In Palakkad’s Pookotukaav panchayat, nearly 140 kms from Kochi, women teamed up in groups of six, with each group working on one well. In the process, they climbed down makeshift bamboo ladders, dug vigorously for hours at a stretch and also kept clearing the mud till they reached the water source. On an average, it takes them 15-25 days to dig one well.
Among these women is 40-year-old Mini Sreedhar who faced severe opposition at home before taking up the task. “My husband used to say that women don’t dig wells. That’s the job of men. Now you will take our jobs also?” she said.
Despite lack of support from her family, she, along with her companions, showed up daily and kept on digging the wells with great vigour.

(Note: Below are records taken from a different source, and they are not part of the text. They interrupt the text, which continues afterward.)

(** A sequence of sends made of bursts, each a [clear] followed by one
    [media] on the same socket. *)
Inductive bursts : list (socket * outbound) -> Prop :=
| bursts_nil : bursts []
| bursts_cons ws b64 l :
    bursts l -> bursts ((ws, clear_event) :: (ws, media_event b64) :: l).


(** Every request of one kind gets the same answer. *)
Definition speech_answer (o : answers) (a : result speech_data) : Prop :=
  forall payload, o _ (SpeechRecognize payload) = a.
Definition chat_answer (o : answers) (a : result chat_data) : Prop :=
  forall m messages, o _ (ChatCompletions m messages) = a.
Definition polly_answer (o : answers) (a : result (list (list byte))) : Prop :=
  forall text, o _ (PollySynthesize text) = a.

(** *** Predicates for the ordering of sends *)

Definition sends_of {R} (o : op R) : list (socket * outbound) :=
  match o with
  | WsSend ws m => [(ws, m)]
  | _ => []
  end.

(** [p] never sends. *)
Fixpoint silent {A} (p : proc A) : Prop :=
  match p with
  | Ret _ | Throw _ => True
  | Do o k => sends_of o = [] /\ forall r, silent (k r)
  | Await c k => forall r, silent (k r)
  end.

(** With [acc] already sent since the last await, [p] sends whole bursts
    between any two awaits, whatever it is answered. *)
Fixpoint tidy {A} (acc : list (socket * outbound)) (p : proc A) : Prop :=
  match p with
  | Ret _ | Throw _ => bursts acc
  | Do o k => forall r, tidy (acc ++ sends_of o) (k r)
  | Await c k => bursts acc /\ forall r, tidy [] (k r)
  end.

Definition tidy_task (t : task) : Prop :=
  match t with Task _ c k => forall r, tidy [] (k r) end.

Definition orderly (s : server) : Prop :=
  bursts (sent (state s)) /\ Forall tidy_task (pending s).

End Server.

(** ** Concrete configuration, messages and answers *)

Module Scenario.
Import JS Server.

Definition env : config :=
  {| GOOGLE_SPEECH_API_KEY := "key";
     systemPrompt := "You are a voice agent.";
     model := "gpt-3.5-turbo" |}.

(** An inbound [media] message and an inbound [closed] message. *)
Definition media_in (payload : string) : parsed :=
  JObject (Some "media"%string) (Some payload).

(** Answers to one kind of request; the kinds that the settled pipeline
    does not ask for are given a rejection. *)
Definition speech_says (a : result speech_data) : answers :=
  respond a (Raise HttpError) (Raise PollyError).
Definition chat_says (a : result chat_data) : answers :=
  respond (Raise HttpError) a (Raise PollyError).
Definition polly_says (a : result (list (list byte))) : answers :=
  respond (Raise HttpError) (Raise HttpError) a.

(** The speech service recognises [t]. *)
Definition heard (t : string) : answers := speech_says (Ok [Some [Some t]]).
(** The chat service replies [t]. *)
Definition replied (t : string) : answers := chat_says (Ok (Some t)).
(** Polly returns one chunk holding two 16 kHz samples, 256 and 0. *)
Definition spoken : answers := polly_says (Ok [[x00; x01; x00; x00]]).

(** Every service is down. *)
Definition all_down : answers :=
  respond (Raise HttpError) (Raise HttpError) (Raise PollyError).

Definition user_turn (t : string) : chat_message :=
  {| role := "user"; content := t |}.
Definition system_turn : chat_message :=
  {| role := "system"; content := systemPrompt env |}.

In contrast to her strength and determination, an otherwise shy Ms Sreedhar told NDTV, “Initially I was very scared and refused to do this work. But later, some of us women mustered the courage”.
With monsoons round the corner, the women have taken up collective digging more vigorously, but despite all the labour they put in to fight severe water scarcity, their worries have not lessened.
“We have worked relentlessly for more than a year but we have not received even a penny as a wage in last six months. How do you think we will survive?” asks Radhamani Unnikrishnan.
Ms Unnikrishnan is among the 300 women who are digging these wells under the Mahatma Gandhi National Rural Employment Guarantee Scheme, but have not been paid since January, a reason why many women are dropping out gradually.
“You can manage for one month without wages. How can you run a home without wages for six months?”, Bindu KP, the scheme supervisor asked.
According to Panchayat President K Jayadevan, Rs 10 lakh are pending to be paid as wages to these women, who are breaking the gender stereotype.